In my copious spare time, of which I have none, I run a consulting company and several of our major contracts have been with substance abuse programs, for both treatment and prevention. One of the major principles among professionals in substance abuse is that prevention is always cheaper than treatment. If you have limited resources, invest them in prevention.

Ronda was over the other day and we were discussing escapes in matwork. I said that chokes aren't that hard to defend, you just grab the person's hand and it is pretty darn hard to choke someone if they have your hand. Yeah, it doesn't look all macho and cool to grab your opponent's hand but you know what else doesn't look all cool and macho - losing! She said, yes, but once the person has their arm locked in under your neck, it's pretty hard to grab their hand.

That's my point though - in everything, whether it is the rear-naked choke in mixed martial arts, a pin in judo or an arm bar in anything - after they've locked it in as a hell of a time to be thinking of escaping. It's not impossible - just like treatment for alcoholism isn't impossible - it's just a hell of a lot more difficult and painful than not getting stuck in the first place.

How do you not get stuck? You need to be AWARE, be READY. When that hand is sliding in for the choke, you need to catch it. When the opponent is trying to lock your arm tight to his or her body, you need to get the hell of there NOW! When your opponent ALMOST has you pinned is the time to fight like hell and shrimp out.

To detect when you are about to be in a very bad position, when prevention is in order, you need to have a feel for the mat, what I have called in a previous post, "your spidey sense". I really don't think there is any substitute for doing lots of matwork to develop your "spidey sense".

Here is the part I don't understand, and please anyone who has any ideas chime in.

Why is it that some people will do lots and lots of matwork and still get caught? They just don't seem to develop that sense?

Part of the answer is no doubt coaching. If you get caught during practice and your coach puts you back in the position and tells you,

"Look, when you were on your back here, when you felt the opponent leaning this way you should have known the arm bar was coming...."

Some of it is also willingness to learn. I have told the same thing to many, many young athletes. Almost all of them argue with me or whisper to their friends how old and boring I am. Yet, some of them later really think about what I've said and practice it. Others never think about it again the second I've stopped talking.

Maybe some people are just too dumb to learn. Maybe.

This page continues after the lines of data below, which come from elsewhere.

Lemma choose_marks now l d : room (tried d) (length l) ->
  exists r l' d', ngx_http_upstream_get_peer now l d = Ok (r, l', d') /\ length l' = length l /\
    on_backup d' = on_backup d /\ length (tried d') = length (tried d) /\
    match r with Some i => exists j, i = Z.of_nat j /\ (j < length l)%nat /\ marks d d' j | None => True end.
Proof.
  intros Hroom. pose proof (get_peer_spec now l d Hroom) as H. cbv zeta in H.
  destruct (fold_left better _ None) as [[i sc]|]; [|destruct H as [-> _]; by exists None, l, d].
  destruct H as (j & p & t' & -> & Hj & He & _ & Ht & Hlen & ->). do 3 eexists. split; [done|]. split; [by rewrite length_alter, raise_all_length|].
  split; [done|]. split; [done|]. apply lookup_lt_Some in Hj. exists j. split; [done|]. split; [done|]. split; [done|]. split.
  - unfold eligible in He. apply andb_prop in He as [He _]. by apply negb_true_iff in He.
  - intros i Hi. eapply marked_mark; [|done|exact Ht]. unfold room in Hroom. lia.
Qed.

Definition chosen (n1 n2 : nat) (d d' : rr_data) : Prop := exists j,
  (on_backup d' = on_backup d /\ (j < if on_backup d then n2 else n1)%nat /\ marks d d' j) \/
  (on_backup d = false /\ on_backup d' = true /\ (j < n2)%nat /\ current d' = Z.of_nat j /\
   forall i, 0 <= i < Z.of_nat n2 -> marked (tried d') i = (i =? Z.of_nat j)).

Lemma marked_cleared t n i : 0 <= i < 64 * n -> marked (replicate (Z.to_nat n) 0 ++ drop (Z.to_nat n) t) i = false.
Proof.
  intros Hi. unfold marked. rewrite nth_lookup, lookup_app_l.
  - rewrite lookup_replicate_2; [done|]. pose proof (Z.div_lt_upper_bound i 64 n ltac:(lia) ltac:(lia)). pose proof (Z.div_pos i 64 ltac:(lia) ltac:(lia)). lia.
  - rewrite length_replicate. pose proof (Z.div_lt_upper_bound i 64 n ltac:(lia) ltac:(lia)). pose proof (Z.div_pos i 64 ltac:(lia) ltac:(lia)). lia.
Qed.

Lemma set_peers_shaped g b ps ps' n1 n2 : group_peers g b = Ok ps -> single ps' = false -> length (peer_list ps') = length (peer_list ps) ->
  shaped g n1 n2 -> shaped (set_peers g b ps') n1 n2.
Proof.
  intros Hps Hs Hl (H1 & H2 & H3). destruct g as [p0 [b0|]], b; cbn in *; try done; injection Hps as <-; split_and!; cbn; try done; try congruence.
  - split; [done|]. rewrite Hl. apply H3.
Qed.

Lemma get_peer_group bk g n1 n2 : shaped g n1 n2 -> (bk = true -> is_Some (next g)) ->
  exists ps, group_peers g bk = Ok ps /\ single ps = false /\ length (peer_list ps) = if bk then n2 else n1.
Proof.
  intros (H1 & H2 & H3) Hb. destruct bk; cbn.
  - destruct (Hb eq_refl) as [b E]. rewrite E in *. by exists b.
  - by exists (primary g).
Qed.

(** A group without backup peers behind it. *)
Lemma get_last depth now g d c n1 n2 : shaped g n1 n2 -> on_backup d = true \/ next g = None -> (on_backup d = true -> is_Some (next g)) ->
  room (tried d) (if on_backup d then n2 else n1) ->
  exists rc g' d' c', get_round_robin_peer (S depth) now g d c = Ok (rc, g', d', c') /\ shaped g' n1 n2 /\ (is_Some (next g) -> is_Some (next g')) /\
    length (tried d') = length (tried d) /\ on_backup d' = on_backup d /\
    ((rc = NGX_OK /\ exists j, (j < if on_backup d then n2 else n1)%nat /\ marks d d' j) \/ rc = NGX_BUSY).
Proof.
  intros Hg Hlast Hnext Hroom. cbn [get_round_robin_peer].
  destruct (get_peer_group _ g n1 n2 Hg Hnext) as (ps & Hps & Hsingle & Hlen). rewrite Hps. cbn [obind].
  replace (if on_backup d then None else next g) with (@None peers) by (destruct Hlast as [-> | ->]; [done|by destruct (on_backup d)]).
  rewrite Hsingle. rewrite <- Hlen in Hroom. destruct (choose_marks now (peer_list ps) d Hroom) as (r & l & d' & -> & Hl & Hb & Ht & Hr). cbn [obind].
  assert (Hg' : shaped (set_peers g (on_backup d) (ps <| peer_list := l |>)) n1 n2) by (by eapply set_peers_shaped).
  assert (Hn' : forall ps', is_Some (next g) -> is_Some (next (set_peers g (on_backup d) ps'))) by (intros ps' Hs; by destruct (on_backup d); cbn; eauto).
  destruct r as [i|].
  - destruct Hr as (j & -> & Hj & Hm). rewrite Nat2Z.id. destruct (lookup_lt_is_Some_2 l j ltac:(lia)) as [p Hp]. rewrite Hp.
    do 4 eexists. split; [reflexivity|]. split; [done|]. split; [exact (Hn' _)|]. split; [done|]. split; [done|]. left. split; [done|]. exists j. split; [by rewrite <- Hlen|done].
  - assert (Hps' : group_peers (set_peers g (on_backup d) (ps <| peer_list := l |>)) (on_backup d) = Ok (ps <| peer_list := l |>)).
    { destruct (on_backup d); done. }
    rewrite Hps'. cbn [obind]. do 4 eexists. split; [reflexivity|]. split.
    + eapply set_peers_shaped; [exact Hps'|done| |done]. cbn. by rewrite length_map.
    + split; [destruct (on_backup d); [by eexists|done]|]. split; [done|]. split; [done|]. by right.
Qed.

Since you are smart enough to read this blog, I'm going to assume that you are not one of them and give you this piece of advice. Whenever you get caught on the mat in practice, think back to what happened BEFORE you were choked, pinned or armbarred. Then try to end up in that position again and prevent it.


4 comments:

Anonymous said...

You have really good ears if you can hear them whispering that you're old and boring :)

Anonymous said...

^ Gotta be pretty agile to dodge De De Mars' (hopefully) forthcoming witty retort! :)

dsimon3387 said...

I have to recondition students to accept that the "martial art" is in avoiding the choke, not in countering it....Once a counter is initiated a martial artist is reduced to very few trained responses....Responses that can be overcome with strength, speed etc.

People seem to want to engage on this level...makes them feel like they are doing something

Sylver said...

Can't speak for others, but for me, spider sense is starting to develop, I usually know what's coming, but my conditioning/mobility is sometimes an issue:

Exploding out of a soon-to-be-bad position costs a lot of energy and when I am starting to be tired, I allow myself to be put in bad position while doing small stuff to cause a stalemate rather than empty my gas tank completely to escape (I know it's not what I should do, but I am *** lazy).

From outside, it probably looks like I get caught in armbars & chokes that Stevie Wonder could have seen coming from a mile away, but then "manage to survive" because I am that "lucky/strong/heavy...".

Definitely a weakness of my ground game.